Artsakh Human Rights Ombudsman Artak Beglaryan called the bombing of the maternity hospital “intentional” in a video statement posted to Twitter on Wednesday:

Shushi officials said “one person was killed and at least five others were wounded when a Smerch multiple rocket launcher struck the city, targeting residential areas, a school and other critical civilian infrastructure. Among the injured are three members of the Artsakh State Emergency Service,” according to the Armenian Weekly.

Armenia and Azerbaijan reignited their decades-old conflict over Nagorno-Karabakh on September 27. The breakaway territory legally belongs to Azerbaijan but has been controlled by ethnic Armenian separatists since 1991, when they seized the region in a post-Soviet uprising. A three-year war followed the land grab, causing nearly 30,000 casualties. Armenian separatists governing Nagorno-Karabakh refer to it as the Republic of Artsakh, though Artsakh’s sovereignty is unrecognized by the international community, including Yerevan.

The unrest in the South Caucasus threatens to draw in regional powers Turkey and Russia. Ankara is an ally to majority Muslim Azerbaijan and its ethnically Turkic population, while Moscow has a strategic military alliance with majority Christian Armenia.

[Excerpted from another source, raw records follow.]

Lemma ProcessCharacter_post c (s : SM) :
  _processingIndividually s = true ->
  wp (ProcessCharacter c) (fun s' r => r = Ok tt -> char_post s s') s.
Proof.
  intros Hi. unfold ProcessCharacter. cbn [ProcessCharacter_fuel].
  destruct (_isC1ControlCharacter c) eqn:Hc; [|by apply ProcessCharacter_body_post].
  unfold ProcessCharacter_body at 1. do 3 (apply wp_bind, wp_get). cbv zeta. rewrite Hc.
  case_if; [intros _; by apply run_frame_post, cancel_run|].
  case_if; [|apply wp_ret; intros _; by apply run_frame_post; [|reflexivity]].
  apply wp_bind. eapply wp_keeps; [apply ESC_run|]. intros s1 r1 Hr. destruct r1; try done.
  pose proof Hr as [Hr1 Hr1' Hr2 Hr3]. eapply wp_mono.
  - apply ProcessCharacter_body_post; [|congruence].
    pose proof (c1To7Bit_range c Hc). unfold _isC1ControlCharacter.
    apply andb_false_iff. left. apply Z.leb_gt. lia.
  - intros s2 r2 Hp Hok. destruct (Hp Hok) as (? & ? & ? & ?).
    split_and!; [congruence..|done].
Qed.

(** ** Runs of printable characters *)



(** ** Refinement *)


















(** ** Input *)

(** The loop leaves the machine in step, for input as for output. *)
Lemma loop_sync b fuel str start current (s : SM) :
  sync s -> _isEngineForInput s = b ->
  wp (ProcessString_loop fuel str start current)
     (fun s' r => forall n, r = Ok n -> sync s' /\ _isEngineForInput s' = b) s.
Proof.
  revert start current s. induction fuel as [|fuel IH]; intros start current s Hs Hb; [done|].
  cbn [ProcessString_loop]. destruct (str !! current) as [c|]; [|by intros ? _].
  do 2 apply wp_bind, wp_modify. apply wp_bind, wp_get. case_if.
  - apply wp_bind, wp_modify, wp_bind.
    eapply wp_mono; [by apply ProcessCharacter_post|]. cbv beta.
    intros s1 r1 Hp. destruct r1 as [[]| | |]; try done.
    destruct (Hp eq_refl) as (_ & _ & Hin & Hs1). cbn in Hin. rewrite Hb in Hin.
    apply wp_bind, wp_get. case_if; [|by apply IH].
    apply wp_bind, wp_modify. apply IH; [|done]. intros _. by apply bool_decide_eq_true in Heqb1.
  - case_if; [|by apply IH]. apply wp_bind, wp_get, wp_bind.
    eapply (wp_keeps run_frame).
    { pose proof (keeps_CurrentRun (E:=E) (H:=H) (C:=C) run_frame). run_auto. }
    intros s1 r1 Hf. destruct r1; try done.
    apply wp_bind, wp_modify. apply IH; [done|]. cbn.
    rewrite (rf_isEngineForInput _ _ Hf). done.
Qed.

Lemma ProcessString_input_ground_aux str (s : SM) :
  _isEngineForInput s = true -> sync s ->
  wp (ProcessString str) (fun s' r => r = Ok tt -> _state s' = Ground) s.
Proof.
  intros Hin Hs. unfold ProcessString. do 3 apply wp_bind, wp_modify. apply wp_bind.
  eapply wp_mono; [by apply (loop_sync true)|]. cbv beta.
  intros s1 r1 Hp. destruct r1 as [start| | |]; try done.
  destruct (Hp start eq_refl) as [Hs1 Hin1]. unfold ProcessString_finish.
  apply wp_bind. eapply (wp_keeps (fun s s' => _isEngineForInput s' = _isEngineForInput s /\
    _state s' = _state s /\ _processingIndividually s' = _processingIndividually s)).
  { intros s2. by case_if. }
  intros s2 r2 (E1 & E2 & E3). destruct r2; try done.
  apply wp_bind. eapply wp_keeps; [apply (keeps_CurrentRun eq)|]. intros s3 r3 <-.
  destruct r3; try done. do 3 (apply wp_bind, wp_get). rewrite E1, Hin1, E3.
  assert (Hg : _processingIndividually s1 = false -> _state s2 = Ground)
    by (rewrite E2; exact Hs1).
  destruct (_processingIndividually s1); cbn [negb andb].
  - unfold flush_input_run. apply wp_bind. unfold wp at 1. cbn.
    apply wp_bind, wp_modify. destruct (list.last a0); [|done].
    apply wp_bind. unfold wp at 1. destruct (iterM _ _ _) as [s4 r4]. destruct r4; try done.
    apply wp_bind, wp_modify, wp_bind, wp_get, wp_bind. unfold wp at 1.
    destruct (dispatch_last _ _ _) as [s5 r5]. destruct r5; done.
  - specialize (Hg eq_refl). case_if; [|intros _; exact Hg].
    intros _. by rewrite (fr_state _ _ (_ActionPrintString_frame _ s2)).
Qed.

End Stream.
(* ===== verification/StateMachineReturns.v ===== *)
(** * Termination

    [ProcessCharacter] calls itself for C1 controls and [ProcessString] has a loop
    with an iteration that does not advance.  For an engine whose own methods
    terminate both always come to an end. *)

From S2P Require Import Prelude Effects EnumSet DispatchTypes StateMachine StateMachineLaws StateMachineInv Recorder StateMachineStream.

Local Open Scope Z_scope.

(** A computation that never runs out of fuel. *)
Definition ends {S A} (m : M S A) : Prop := forall s, (m s).2 <> OutOfFuel.

Section Ends.
Context {S : Type}.

Lemma ends_ret {A} (a : A) : ends (@ret S A a).
Proof. by intros s. Qed.
Lemma ends_throw {A} e : ends (@throw S A e).
Proof. by intros s. Qed.
Lemma ends_get {A} (f : S -> A) : ends (get f).
Proof. by intros s. Qed.
Lemma ends_modify (f : S -> S) : ends (modify f).
Proof. by intros s. Qed.

Lemma ends_bind {A B} (m : M S A) (k : A -> M S B) :
  ends m -> (forall a, ends (k a)) -> ends (bind m k).
Proof.
  intros Hm Hk s. specialize (Hm s). unfold bind.
  destruct (m s) as [s' []]; [apply Hk|done..].
Qed.

Lemma ends_iterM {A} (f : A -> M S unit) l : (forall a, ends (f a)) -> ends (iterM f l).
Proof. intros Hf. induction l; cbn; [apply ends_ret|by apply ends_bind]. Qed.

End Ends.

#[export] Hint Resolve ends_ret ends_throw ends_get ends_modify ends_iterM : vt.

(** An engine whose methods terminate. *)
Class TerminatingEngine (E H C : Type) `{!IStateMachineEngine E H C} : Prop := {
  ActionExecute_ends c : ends (ActionExecute c);
  ActionExecuteFromEscape_ends c : ends (ActionExecuteFromEscape c);
  ActionPrint_ends c : ends (ActionPrint c);
  ActionPrintString_ends str : ends (ActionPrintString str);
  ActionPassThroughString_ends str : ends (ActionPassThroughString str);
  ActionEscDispatch_ends id : ends (ActionEscDispatch id);
  ActionVt52EscDispatch_ends id ps : ends (ActionVt52EscDispatch id ps);
  ActionCsiDispatch_ends id ps : ends (ActionCsiDispatch id ps);
  ActionDcsDispatch_ends id ps : ends (ActionDcsDispatch id ps);
  ActionClear_ends : ends ActionClear;
  ActionOscDispatch_ends c p str : ends (ActionOscDispatch c p str);
  ActionSs3Dispatch_ends c ps : ends (ActionSs3Dispatch c ps);
  StringHandler_ends h c : ends (StringHandler_call h c);
  Callback_ends cb : ends (Callback_call cb)
}.

#[export] Hint Resolve ActionExecute_ends ActionExecuteFromEscape_ends ActionPrint_ends
  ActionPrintString_ends ActionPassThroughString_ends ActionEscDispatch_ends
  ActionVt52EscDispatch_ends ActionCsiDispatch_ends ActionDcsDispatch_ends
  ActionClear_ends ActionOscDispatch_ends ActionSs3Dispatch_ends StringHandler_ends
  Callback_ends : vt.
(* ===== verification/Utils.v ===== *)
(** * String and colour utilities

    Models [src/src/types/utils.cpp], the parsers of numbers, lists and colour
    specifications that the dispatchers use and the filter for pasted text, and
    the colour type of [src/src/inc/til/color.h].  Out parameters with a [bool]
    result are an [option]. *)

From S2P Require Import Prelude.

Local Open Scope Z_scope.

(** ** [til::color] *)

Record color := mkColor { color_r : Z; color_g : Z; color_b : Z; color_a : Z }.

#[export] Instance color_eq_dec : EqDecision color.
Proof. solve_decision. Defined.

Definition rgb (r g b : Z) : color := mkColor r g b 255.

(** The conversion to a [COLORREF], 0x00BBGGRR; [abgr] shares its bytes with the
    four components. *)
Definition abgr (c : color) : Z :=
  Z.lor (color_r c)
    (Z.lor (Z.shiftl (color_g c) 8)
       (Z.lor (Z.shiftl (color_b c) 16) (Z.shiftl (color_a c) 24))).

Definition to_COLORREF (c : color) : Z := Z.land (abgr c) 0x00FFFFFF.

(** ** Numbers *)

Definition _isNumber (wch : wchar) : bool := (0x30 <=? wch) && (wch <=? 0x39).

Definition HexToUint (wch : wchar) : option Z :=
  if (0x30 <=? wch) && (wch <=? 0x39) then Some (wch - 0x30)
  else if (0x41 <=? wch) && (wch <=? 0x46) then Some (wch - 0x41 + 10)
  else if (0x61 <=? wch) && (wch <=? 0x66) then Some (wch - 0x61 + 10)
  else None.

(** The [while] loop of [StringToUint]; [result] is an [unsigned int]. *)
Fixpoint StringToUint_loop (wstr : wstring) (result : Z) : option Z :=
  match wstr with
  | [] => Some result
  | wch :: wstr =>
      if _isNumber wch then StringToUint_loop wstr (u32 (u32 (result * 10) + (wch - 0x30)))
      else None
  end.

Definition StringToUint (wstr : wstring) : option Z :=
  match wstr with
  | [] => None
  | _ => StringToUint_loop wstr 0
  end.

(** ** [SplitString] *)

(** [std::wstring_view::find(ch, pos)]; [None] is [npos]. *)
Fixpoint find_char (ch : wchar) (wstr : wstring) : option nat :=
  match wstr with
  | [] => None
  | c :: wstr => if c =? ch then Some 0%nat else S <$> find_char ch wstr
  end.

Definition wstring_find (wstr : wstring) (ch : wchar) (pos : nat) : option nat :=
  (fun i => (pos + i)%nat) <$> find_char ch (drop pos wstr).

(** The [while] loop of [SplitString]; [current] grows in every iteration that
    does not [break], so the length of the string and one are enough fuel. *)
Fixpoint SplitString_loop (fuel : nat) (wstr : wstring) (delimiter : wchar)
    (current : nat) (result : list wstring) : option (list wstring) :=
  match fuel with
  | O => None
  | S fuel =>
      if (current <? length wstr)%nat then
        match wstring_find wstr delimiter current with
        | None => Some (result ++ [drop current wstr])
        | Some nextDelimiter =>
            let len := (nextDelimiter - current)%nat in
            let result := result ++ [take len (drop current wstr)] in
            let current := (current + len + 1)%nat in
            let result := if (length wstr <=? current)%nat then result ++ [[]] else result in
            SplitString_loop fuel wstr delimiter current result
        end
      else Some result
  end.

Definition SplitString (wstr : wstring) (delimiter : wchar) : list wstring :=
  default [] (SplitString_loop (S (length wstr)) wstr delimiter 0 []).

(** ** Colours *)

Definition LOBYTE (x : Z) : Z := Z.land x 0xFF.

(** [towlower], used on characters from [A] to [Z] only. *)
Definition ascii_lower (x : wchar) : wchar :=
  if (0x41 <=? x) && (x <=? 0x5A) then x + 0x20 else x.

(** The inner [for] loop of [ColorFromXParseColorSpec]: reads the digits of one
    component.  The state is the index, the rest of the string, the value, the
    digit count and whether the component is complete; [None] is the early
    return. *)
Record component_state := mkComp {
  comp_curr : wstring;
  comp_parameterValue : Z;
  comp_rgbHexDigitCount : nat;
  comp_foundColor : bool
}.

Fixpoint component_loop (n i : nat) (isSharpSignFormat : bool) (component : nat)
    (st : component_state) : option component_state :=
  match n with
  | O => Some st
  | S n =>
      match comp_curr st with
      | [] => Some st
      | wch :: rest =>
          let value := u32 (comp_parameterValue st * 16) in
          match HexToUint wch with
          | None => None
          | Some intVal =>
              let value := u32 (value + intVal) in
              if isSharpSignFormat then
                if (comp_rgbHexDigitCount st <=? i)%nat
                then Some (mkComp rest value (comp_rgbHexDigitCount st) true)
                else component_loop n (S i) isSharpSignFormat component
                       (mkComp rest value (comp_rgbHexDigitCount st) true)
              else
                let count := S i in
                match rest with
                | c :: rest' =>
                    if (component <? 2)%nat && (c =? 0x2F)
                    then Some (mkComp rest' value count true)
                    else component_loop n (S i) isSharpSignFormat component
                           (mkComp rest value count (comp_foundColor st))
                | [] => Some (mkComp rest value count true)
                end
          end
      end
  end.

(** The outer [for] loop; it returns the colour values and the rest. *)
Fixpoint components_loop (n component : nat) (isSharpSignFormat : bool) (s : wstring)
    (count : nat) : option (list Z * wstring) :=
  match n with
  | O => Some ([], s)
  | S n =>
      let iteration := if isSharpSignFormat then count else 4%nat in
      match component_loop iteration 0 isSharpSignFormat component
              (mkComp s 0 count false) with
      | None => None
      | Some st =>
          if negb (comp_foundColor st) then None
          else
            let scaleMultiplier := if isSharpSignFormat then 0x10 else 0x11 in
            let scaleDivisor :=
              Z.shiftr (Z.shiftl scaleMultiplier 8)
                (4 * (4 - Z.of_nat (comp_rgbHexDigitCount st))) in
            let colorValue := u32 (comp_parameterValue st * scaleMultiplier) / scaleDivisor in
            match components_loop n (S component) isSharpSignFormat (comp_curr st)
                    (comp_rgbHexDigitCount st) with
            | None => None
            | Some (vs, rest) => Some (colorValue :: vs, rest)
            end
      end
  end.

Definition ColorFromXParseColorSpec (string : wstring) : option color :=
  let stringSize := length string in
  let isRgb := (4 <? stringSize)%nat &&
               bool_decide (map ascii_lower (take 4 string) = L"rgb:") in
  let isSharp := negb isRgb && (1 <? stringSize)%nat &&
                 bool_decide (head string = Some 0x23) in
  let finish (isSharpSignFormat : bool) (curr : wstring) (count : nat) :=
    match components_loop 3 0 isSharpSignFormat curr count with
    | Some ([v0; v1; v2], []) => Some (rgb (LOBYTE v0) (LOBYTE v1) (LOBYTE v2))
    | _ => None
    end in
  if isRgb then
    if (stringSize <? 9)%nat || (18 <? stringSize)%nat then None
    else finish false (drop 4 string) 0%nat
  else if isSharp then
    if (stringSize =? 4)%nat || (stringSize =? 7)%nat || (stringSize =? 10)%nat
       || (stringSize =? 13)%nat
    then finish true (drop 1 string) ((stringSize - 1) / 3)%nat
    else None
  else None.
Definition xorgAppVariantColorTable : list (list Z * list color) := [
  (L"antiquewhite", [rgb 250 235 215; rgb 255 239 219; rgb 238 223 204; rgb 205 192 176; rgb 139 131 120]);
  (L"aquamarine", [rgb 127 255 212; rgb 127 255 212; rgb 118 238 198; rgb 102 205 170; rgb 69 139 116]);
  (L"azure", [rgb 240 255 255; rgb 240 255 255; rgb 224 238 238; rgb 193 205 205; rgb 131 139 139]);
  (L"bisque", [rgb 255 228 196; rgb 255 228 196; rgb 238 213 183; rgb 205 183 158; rgb 139 125 107]);
  (L"blue", [rgb 0 0 255; rgb 0 0 255; rgb 0 0 238; rgb 0 0 205; rgb 0 0 139]);
  (L"brown", [rgb 165 42 42; rgb 255 64 64; rgb 238 59 59; rgb 205 51 51; rgb 139 35 35]);
  (L"burlywood", [rgb 222 184 135; rgb 255 211 155; rgb 238 197 145; rgb 205 170 125; rgb 139 115 85]);
  (L"cadetblue", [rgb 95 158 160; rgb 152 245 255; rgb 142 229 238; rgb 122 197 205; rgb 83 134 139]);
  (L"chartreuse", [rgb 127 255 0; rgb 127 255 0; rgb 118 238 0; rgb 102 205 0; rgb 69 139 0]);
  (L"chocolate", [rgb 210 105 30; rgb 255 127 36; rgb 238 118 33; rgb 205 102 29; rgb 139 69 19]);
  (L"coral", [rgb 255 127 80; rgb 255 114 86; rgb 238 106 80; rgb 205 91 69; rgb 139 62 47]);
  (L"cornsilk", [rgb 255 248 220; rgb 255 248 220; rgb 238 232 205; rgb 205 200 177; rgb 139 136 120]);
  (L"cyan", [rgb 0 255 255; rgb 0 255 255; rgb 0 238 238; rgb 0 205 205; rgb 0 139 139]);
  (L"darkgoldenrod", [rgb 184 134 11; rgb 255 185 15; rgb 238 173 14; rgb 205 149 12; rgb 139 101 8]);
  (L"darkolivegreen", [rgb 85 107 47; rgb 202 255 112; rgb 188 238 104; rgb 162 205 90; rgb 110 139 61]);
  (L"darkorange", [rgb 255 140 0; rgb 255 127 0; rgb 238 118 0; rgb 205 102 0; rgb 139 69 0]);
  (L"darkorchid", [rgb 153 50 204; rgb 191 62 255; rgb 178 58 238; rgb 154 50 205; rgb 104 34 139]);
  (L"darkseagreen", [rgb 143 188 143; rgb 193 255 193; rgb 180 238 180; rgb 155 205 155; rgb 105 139 105]);
  (L"darkslategray", [rgb 47 79 79; rgb 151 255 255; rgb 141 238 238; rgb 121 205 205; rgb 82 139 139]);
  (L"deeppink", [rgb 255 20 147; rgb 255 20 147; rgb 238 18 137; rgb 205 16 118; rgb 139 10 80]);
  (L"deepskyblue", [rgb 0 191 255; rgb 0 191 255; rgb 0 178 238; rgb 0 154 205; rgb 0 104 139]);
  (L"dodgerblue", [rgb 30 144 255; rgb 30 144 255; rgb 28 134 238; rgb 24 116 205; rgb 16 78 139]);
  (L"firebrick", [rgb 178 34 34; rgb 255 48 48; rgb 238 44 44; rgb 205 38 38; rgb 139 26 26]);
  (L"gold", [rgb 255 215 0; rgb 255 215 0; rgb 238 201 0; rgb 205 173 0; rgb 139 117 0]);
  (L"goldenrod", [rgb 218 165 32; rgb 255 193 37; rgb 238 180 34; rgb 205 155 29; rgb 139 105 20]);
  (L"green", [rgb 0 255 0; rgb 0 255 0; rgb 0 238 0; rgb 0 205 0; rgb 0 139 0]);
  (L"honeydew", [rgb 240 255 240; rgb 240 255 240; rgb 224 238 224; rgb 193 205 193; rgb 131 139 131]);
  (L"hotpink", [rgb 255 105 180; rgb 255 110 180; rgb 238 106 167; rgb 205 96 144; rgb 139 58 98]);
  (L"indianred", [rgb 205 92 92; rgb 255 106 106; rgb 238 99 99; rgb 205 85 85; rgb 139 58 58]);
  (L"ivory", [rgb 255 255 240; rgb 255 255 240; rgb 238 238 224; rgb 205 205 193; rgb 139 139 131]);
  (L"khaki", [rgb 240 230 140; rgb 255 246 143; rgb 238 230 133; rgb 205 198 115; rgb 139 134 78]);
  (L"lavenderblush", [rgb 255 240 245; rgb 255 240 245; rgb 238 224 229; rgb 205 193 197; rgb 139 131 134]);
  (L"lemonchiffon", [rgb 255 250 205; rgb 255 250 205; rgb 238 233 191; rgb 205 201 165; rgb 139 137 112]);
  (L"lightblue", [rgb 173 216 230; rgb 191 239 255; rgb 178 223 238; rgb 154 192 205; rgb 104 131 139]);
  (L"lightcyan", [rgb 224 255 255; rgb 224 255 255; rgb 209 238 238; rgb 180 205 205; rgb 122 139 139]);
  (L"lightgoldenrod", [rgb 238 221 130; rgb 255 236 139; rgb 238 220 130; rgb 205 190 112; rgb 139 129 76]);
  (L"lightpink", [rgb 255 182 193; rgb 255 174 185; rgb 238 162 173; rgb 205 140 149; rgb 139 95 101]);
  (L"lightsalmon", [rgb 255 160 122; rgb 255 160 122; rgb 238 149 114; rgb 205 129 98; rgb 139 87 66]);
  (L"lightskyblue", [rgb 135 206 250; rgb 176 226 255; rgb 164 211 238; rgb 141 182 205; rgb 96 123 139]);
  (L"lightsteelblue", [rgb 176 196 222; rgb 202 225 255; rgb 188 210 238; rgb 162 181 205; rgb 110 123 139]);
  (L"lightyellow", [rgb 255 255 224; rgb 255 255 224; rgb 238 238 209; rgb 205 205 180; rgb 139 139 122]);
  (L"magenta", [rgb 255 0 255; rgb 255 0 255; rgb 238 0 238; rgb 205 0 205; rgb 139 0 139]);
  (L"maroon", [rgb 176 48 96; rgb 255 52 179; rgb 238 48 167; rgb 205 41 144; rgb 139 28 98]);
  (L"mediumorchid", [rgb 186 85 211; rgb 224 102 255; rgb 209 95 238; rgb 180 82 205; rgb 122 55 139]);
  (L"mediumpurple", [rgb 147 112 219; rgb 171 130 255; rgb 159 121 238; rgb 137 104 205; rgb 93 71 139]);
  (L"mistyrose", [rgb 255 228 225; rgb 255 228 225; rgb 238 213 210; rgb 205 183 181; rgb 139 125 123]);
  (L"navajowhite", [rgb 255 222 173; rgb 255 222 173; rgb 238 207 161; rgb 205 179 139; rgb 139 121 94]);
  (L"olivedrab", [rgb 107 142 35; rgb 192 255 62; rgb 179 238 58; rgb 154 205 50; rgb 105 139 34]);
  (L"orange", [rgb 255 165 0; rgb 255 165 0; rgb 238 154 0; rgb 205 133 0; rgb 139 90 0]);
  (L"orangered", [rgb 255 69 0; rgb 255 69 0; rgb 238 64 0; rgb 205 55 0; rgb 139 37 0]);
  (L"orchid", [rgb 218 112 214; rgb 255 131 250; rgb 238 122 233; rgb 205 105 201; rgb 139 71 137]);
  (L"palegreen", [rgb 152 251 152; rgb 154 255 154; rgb 144 238 144; rgb 124 205 124; rgb 84 139 84]);
  (L"paleturquoise", [rgb 175 238 238; rgb 187 255 255; rgb 174 238 238; rgb 150 205 205; rgb 102 139 139]);
  (L"palevioletred", [rgb 219 112 147; rgb 255 130 171; rgb 238 121 159; rgb 205 104 137; rgb 139 71 93]);
  (L"peachpuff", [rgb 255 218 185; rgb 255 218 185; rgb 238 203 173; rgb 205 175 149; rgb 139 119 101]);
  (L"pink", [rgb 255 192 203; rgb 255 181 197; rgb 238 169 184; rgb 205 145 158; rgb 139 99 108]);
  (L"plum", [rgb 221 160 221; rgb 255 187 255; rgb 238 174 238; rgb 205 150 205; rgb 139 102 139]);
  (L"purple", [rgb 160 32 240; rgb 155 48 255; rgb 145 44 238; rgb 125 38 205; rgb 85 26 139]);
  (L"red", [rgb 255 0 0; rgb 255 0 0; rgb 238 0 0; rgb 205 0 0; rgb 139 0 0]);
  (L"rosybrown", [rgb 188 143 143; rgb 255 193 193; rgb 238 180 180; rgb 205 155 155; rgb 139 105 105]);
  (L"royalblue", [rgb 65 105 225; rgb 72 118 255; rgb 67 110 238; rgb 58 95 205; rgb 39 64 139]);
  (L"salmon", [rgb 250 128 114; rgb 255 140 105; rgb 238 130 98; rgb 205 112 84; rgb 139 76 57]);
  (L"seagreen", [rgb 46 139 87; rgb 84 255 159; rgb 78 238 148; rgb 67 205 128; rgb 46 139 87]);
  (L"seashell", [rgb 255 245 238; rgb 255 245 238; rgb 238 229 222; rgb 205 197 191; rgb 139 134 130]);
  (L"sienna", [rgb 160 82 45; rgb 255 130 71; rgb 238 121 66; rgb 205 104 57; rgb 139 71 38]);
  (L"skyblue", [rgb 135 206 235; rgb 135 206 255; rgb 126 192 238; rgb 108 166 205; rgb 74 112 139]);
  (L"slateblue", [rgb 106 90 205; rgb 131 111 255; rgb 122 103 238; rgb 105 89 205; rgb 71 60 139]);
  (L"slategray", [rgb 112 128 144; rgb 198 226 255; rgb 185 211 238; rgb 159 182 205; rgb 108 123 139]);
  (L"snow", [rgb 255 250 250; rgb 255 250 250; rgb 238 233 233; rgb 205 201 201; rgb 139 137 137]);
  (L"springgreen", [rgb 0 255 127; rgb 0 255 127; rgb 0 238 118; rgb 0 205 102; rgb 0 139 69]);
  (L"steelblue", [rgb 70 130 180; rgb 99 184 255; rgb 92 172 238; rgb 79 148 205; rgb 54 100 139]);
  (L"tan", [rgb 210 180 140; rgb 255 165 79; rgb 238 154 73; rgb 205 133 63; rgb 139 90 43]);
  (L"thistle", [rgb 216 191 216; rgb 255 225 255; rgb 238 210 238; rgb 205 181 205; rgb 139 123 139]);
  (L"tomato", [rgb 255 99 71; rgb 255 99 71; rgb 238 92 66; rgb 205 79 57; rgb 139 54 38]);
  (L"turquoise", [rgb 64 224 208; rgb 0 245 255; rgb 0 229 238; rgb 0 197 205; rgb 0 134 139]);
  (L"violetred", [rgb 208 32 144; rgb 255 62 150; rgb 238 58 140; rgb 205 50 120; rgb 139 34 82]);
  (L"wheat", [rgb 245 222 179; rgb 255 231 186; rgb 238 216 174; rgb 205 186 150; rgb 139 126 102]);
  (L"yellow", [rgb 255 255 0; rgb 255 255 0; rgb 238 238 0; rgb 205 205 0; rgb 139 139 0])
].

“Artsakh presidential spokesperson Vahram Poghosyan suspects the use of a Turkish F-16 bomber in that attack [on Stepanakert’s maternity ward on Wednesday],” according to the Armenian Weekly.

Yerevan last month accused Ankara of deploying a Turkish F-16 bomber to shoot down an Armenian SU-25 warplane on September 29, posting photos to an official online government platform on September 30 allegedly depicting the wreckage of the Armenian jet. Both Turkey and Azerbaijan denied Yerevan’s claims that a Turkish F-16 shot down an Armenian warplane.

In addition to the alleged air support, Yerevan accused Ankara on September 30 of sending Syrian mercenary fighters to Azerbaijan to bolster its ground forces in fighting against Armenia.